Our back yard is still snow-packed – though in some places I can now see the bricks peeking through again! – so for what I hope is the last week for a while, we cooked indoors instead of barbecuing on Sunday night. No matter; the show must go on! We can still chow down on grilling fare even if no grill is actually involved. To the oven!
Early this afternoon, I sliced a block of tofu into thin rectangles and placed them in a zip-top bag, dousing them in barbecue sauce and letting the slices marinate in the fridge for a few hours.
When we were ready to start cooking dinner, I pulled a spaghetti squash (courtesy of Bigg Riggs Farms) out of the veggie bowl, pierced it with a fork eight or 10 times, and then put it on a baking sheet to roast at 400 degrees for an hour. After the first 20 minutes of baking time, I pulled the barbecue tofu out of the fridge, placed the strips on a baking sheet, and added them to the oven as well, turning the slices over after another 20 minutes.

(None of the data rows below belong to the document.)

(* ===== verification/XRoutedWire.v ===== *)
(** * XRoutedWire: link-state advertisements between two daemons

    What a router advertises is what another one records: its AD, its sequence
    number and the ADs of its neighbours. *)

From Stdlib Require Import ZArith Lia Ascii String.
From stdpp Require Import base gmap sets list strings sorting relations.
From S2P Require Import Prelude Text StdMap XRouted XRoutedPath XRoutedFaults XRoutedInv.

Local Open Scope Z_scope.

(** ** Fields *)

Lemma find_caret_field f s : CARET ∉ f → find_caret (f ++ CARET :: s) = Some (f, s).
Proof.
  induction f as [|c f IH]; intros Hf; cbn [app find_caret]; [by rewrite decide_True|].
  apply not_elem_of_cons in Hf as [Hc Hf]. rewrite decide_False by done. by rewrite IH.
Qed.

Lemma read_field_cons f l s old : CARET ∉ f → read_field (fields (f :: l) ++ s) old = (f, fields l ++ s).
Proof.
  intros Hf. unfold read_field, fields. rewrite bind_cons, <-!app_assoc. cbn [app]. by rewrite find_caret_field.
Qed.

Lemma fields_app l1 l2 : fields (l1 ++ l2) = fields l1 ++ fields l2.
Proof. unfold fields. by rewrite bind_app. Qed.

Lemma fields_length l : (length l ≤ length (fields l))%nat.
Proof.
  induction l as [|f l IH]; [done|]. unfold fields in *. rewrite bind_cons, !length_app. cbn [length]. lia.
Qed.

Lemma print_d_no_caret n : 0 ≤ n → CARET ∉ print_d n.
Proof.
  intros Hn Hin. pose proof (print_d_plain n Hn) as Hp. rewrite Forall_forall in Hp. specialize (Hp _ Hin).
  by vm_compute in Hp; destruct Hp as [_ []].
Qed.

Lemma atoi_print n : 0 ≤ n < 2 ^ 31 → atoi (print_d n) = n.
Proof. intros Hn. unfold atoi. by rewrite sscanf_d_print. Qed.

(** The neighbours of an advertisement are read back. *)
Lemma read_neighbors_fields (nbs : list NeighborEntry) : Forall (λ nb, CARET ∉ nb_AD nb ∧ CARET ∉ nb_HID nb) nbs → ∀ ad hid,
  read_neighbors (length nbs) (fields (nbs ≫= λ nb, [nb_AD nb; nb_HID nb])) ad hid = map nb_AD nbs.
Proof.
  induction 1 as [|nb nbs [Ha Hh] Hn IH]; intros ad hid; [done|]. rewrite bind_cons. cbn [app length read_neighbors map].
  rewrite <-(app_nil_r (fields _)), read_field_cons by done. rewrite read_field_cons by done.
  rewrite app_nil_r. by rewrite IH.
Qed.

(** ** Advertisements *)

(** A state whose names can be sent. *)
Record sendable (s : RouteState) : Prop := {
  se_wf : state_wf s;
  se_dual : 0 ≤ dual_router s < 2 ^ 31;
  se_AD : CARET ∉ myAD s;
  se_HID : CARET ∉ myHID s;
  se_nb k nb : neighborTable s !! k = Some nb → CARET ∉ nb_AD nb ∧ CARET ∉ nb_HID nb }.

(** What another router records. *)
Definition advertised (junk : bool * Z) (s : RouteState) : NodeStateEntry :=
  new_node_state junk (myAD s) (lsa_seq s) (num_neighbors s) (entries (neighborTable s)).*1.

Definition lsa_fields (s : RouteState) : list str :=
  [lit "1"; print_d (dual_router s); myAD s; myHID s; print_d (lsa_seq s); print_d (num_neighbors s)].

Lemma lsa_text_fields s : lsa_text s =
  fields (lsa_fields s) ++ fields ((entries (neighborTable s)).*2 ≫= λ nb, [nb_AD nb; nb_HID nb]).
Proof. unfold lsa_text. f_equal. f_equal. induction (entries (neighborTable s)) as [|e l IH]; [done|]. cbn. by rewrite IH. Qed.

Lemma advertised_names s : state_wf s → map nb_AD (entries (neighborTable s)).*2 = (entries (neighborTable s)).*1.
Proof.
  intros Hs. rewrite <-(nb_names _ (sw_nb s Hs)). clear. induction (entries (neighborTable s)) as [|e l IH]; cbn; [done|by f_equal].
Qed.

(** The number of neighbours fits into the message. *)
Lemma sent_num s : state_wf s → (length (lsa_text s) < 1024)%nat → 0 ≤ num_neighbors s < 2 ^ 31.
Proof.
  intros Hs Hlen. rewrite (sw_num s Hs), lsa_text_fields, length_app in *.
  pose proof (fields_length ((entries (neighborTable s)).*2 ≫= λ nb, [nb_AD nb; nb_HID nb])) as Hl.
  assert (length (entries (neighborTable s)) ≤ length ((entries (neighborTable s)).*2 ≫= λ nb, [nb_AD nb; nb_HID nb]))%nat as H.
  { clear. induction (entries (neighborTable s)) as [|e l IH]; [done|]. cbn in *. lia. }
  rewrite length_entries in H. lia.
Qed.

(** The fields of an advertisement as another router reads them. *)
Lemma processLSA_text junk s r : sendable s → (length (lsa_text s) < 1024)%nat →
  processLSA junk (lsa_text s) r =
    let r := if decide (dual_router s = 1) then with_dual_AD r (myAD s) else r in
    if decide (myAD r = myAD s) then Ok (r, [])
    else if decide (gap_overflows (networkTable r) (myAD s) (lsa_seq s)) then Ub SignedOverflow
    else if decide (seen (networkTable r) (myAD s) (lsa_seq s)) then Ok (r, [])
    else
      let r := with_network r (<[myAD s := advertised junk s]> (networkTable r)) (calc_dijstra_ticks r + 1) in
      so ← (if decide (calc_dijstra_ticks r = CALC_DIJKSTRA_INTERVAL) then
              r ← calcShortestPath r;
              let r := with_network r (networkTable r) 0 in
              Ok (r, updateClickRoutingTable r)
            else Ok (r, []));
      Ok (so.1, so.2 ++ [Broadcast (lsa_text s)]).
Proof.
  intros [Hwf Hdual Had Hhid Hnb] Hlen. pose proof (sent_num s Hwf Hlen) as Hnum. pose proof (sw_seq s Hwf) as Hseq.
  unfold MAX_SEQNUM in Hseq. unfold processLSA. rewrite lsa_text_fields at 1. unfold lsa_fields.
  rewrite read_field_cons by (by apply (bool_decide_unpack _); vm_compute). do 3 rewrite read_field_cons by (done || apply print_d_no_caret; lia).
  do 2 rewrite read_field_cons by (apply print_d_no_caret; lia). rewrite !atoi_print by lia. change (fields []) with ([] : str). cbn [app].
  cbv zeta. assert (new_node_state junk (myAD s) (lsa_seq s) (num_neighbors s)
    (read_neighbors (Z.to_nat (num_neighbors s)) (fields ((entries (neighborTable s)).*2 ≫= λ nb, [nb_AD nb; nb_HID nb])) [] []) =
    advertised junk s) as ->.
  { unfold advertised. f_equal. rewrite (sw_num s Hwf), Nat2Z.id, <-length_entries, <-(length_fmap snd).
    rewrite read_neighbors_fields; [by apply advertised_names|].
    apply Forall_fmap, Forall_forall. intros [k nb] Hin%elem_of_entries. by eapply Hnb. }
  unfold copy1024. rewrite (decide_True (P := (length (lsa_text s) < 1024)%nat)) by done. done.
Qed.

(** ** What the computation leaves of the entries *)

(** What an entry says of its router. *)
Definition announced (e : NodeStateEntry) : str * Z * Z * list str :=
  (ns_dest e, ns_seq e, ns_num_neighbors e, ns_neighbor_list e).

Definition retains (m m' : network) : Prop :=
  ∀ k e, m !! k = Some e → ∃ e', m' !! k = Some e' ∧ announced e' = announced e.

#[global] Instance retains_refl : Reflexive retains.
Proof. intros m k e He. by exists e. Qed.
#[global] Instance retains_trans : Transitive retains.
Proof.
  intros m1 m2 m3 H1 H2 k e He. destruct (H1 k e He) as (e' & He' & Ha). destruct (H2 k e' He') as (e2 & He2 & Ha2).
  exists e2. split; [done|congruence].
Qed.

Lemma retains_update m k f : (∀ e, announced (f e) = announced e) → retains m (net_update k f m).
Proof.
  intros Hf j e He. unfold update_key. destruct (decide (j = k)) as [->|Hne].
  - exists (f e). by rewrite lookup_insert_eq, (net_at_Some _ _ _ He).
  - exists e. by rewrite lookup_insert_ne.
Qed.
Lemma retains_touch m k : retains m (net_touch k m).
Proof. by apply (retains_update m k id). Qed.

Lemma retains_foldl {A} (f : network → A → network) l m : (∀ m a, retains m (f m a)) → retains m (foldl f m l).
Proof. intros Hf. revert m. induction l as [|a l IH]; intros m; [done|]. cbn [foldl]. etransitivity; [apply Hf|apply IH]. Qed.

Lemma retains_select table m : retains m (select table m).2.
Proof.
  unfold select. generalize (@nil ascii), MAX_COST. revert m. induction (entries table) as [|e l IH]; intros m sel c; [done|].
  cbn [foldl]. case_decide; (etransitivity; [apply retains_touch|apply IH]).
Qed.

Lemma retains_visit sel m : retains m (visit sel m).
Proof.
  unfold visit. etransitivity; [by apply (retains_update m sel set_checked)|]. apply retains_foldl. clear m. intros m a.
  unfold relax_neighbor. case_match; [apply retains_touch|]. case_decide; [|apply retains_touch].
  etransitivity; [apply retains_touch|by apply retains_update].
Qed.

After an hour had elapsed, I pulled the squash out of the oven and let the tofu continue to bake for a few more minutes while I separated the spaghetti strands and heated up a pot of broccoli, cauliflower, and carrots. Once the spaghetti squash was safely in a bowl, I added a dollop of vegan butter, plus some salt and pepper for good measure. Next, I put the mixed vegetables in a serving bowl and topped them with chipotle powder and some Daiya mozzarella shreds, just for fun.
Finally, it was time to take the tofu out of the oven! We placed several strips on our steak rolls, added some mayo, lettuce, onion, and tomato, and began to chow down!
Longtime readers of this blog will know that BBQ tofu is one of our favorite cookout standards, so it’s no surprise we both mightily enjoyed this meal. The spaghetti squash, for its part, was incredibly tender after an hourlong stint in the oven, and we left no strand un-eaten. And as usual, the mixed vegetables served as a wonderful way to bind the meal together with lots of green goodness.
Though the sides are history, we do have a little bit of tofu left over for tomorrow’s lunch. It’ll be a race to the fridge to see who gets to enjoy it first!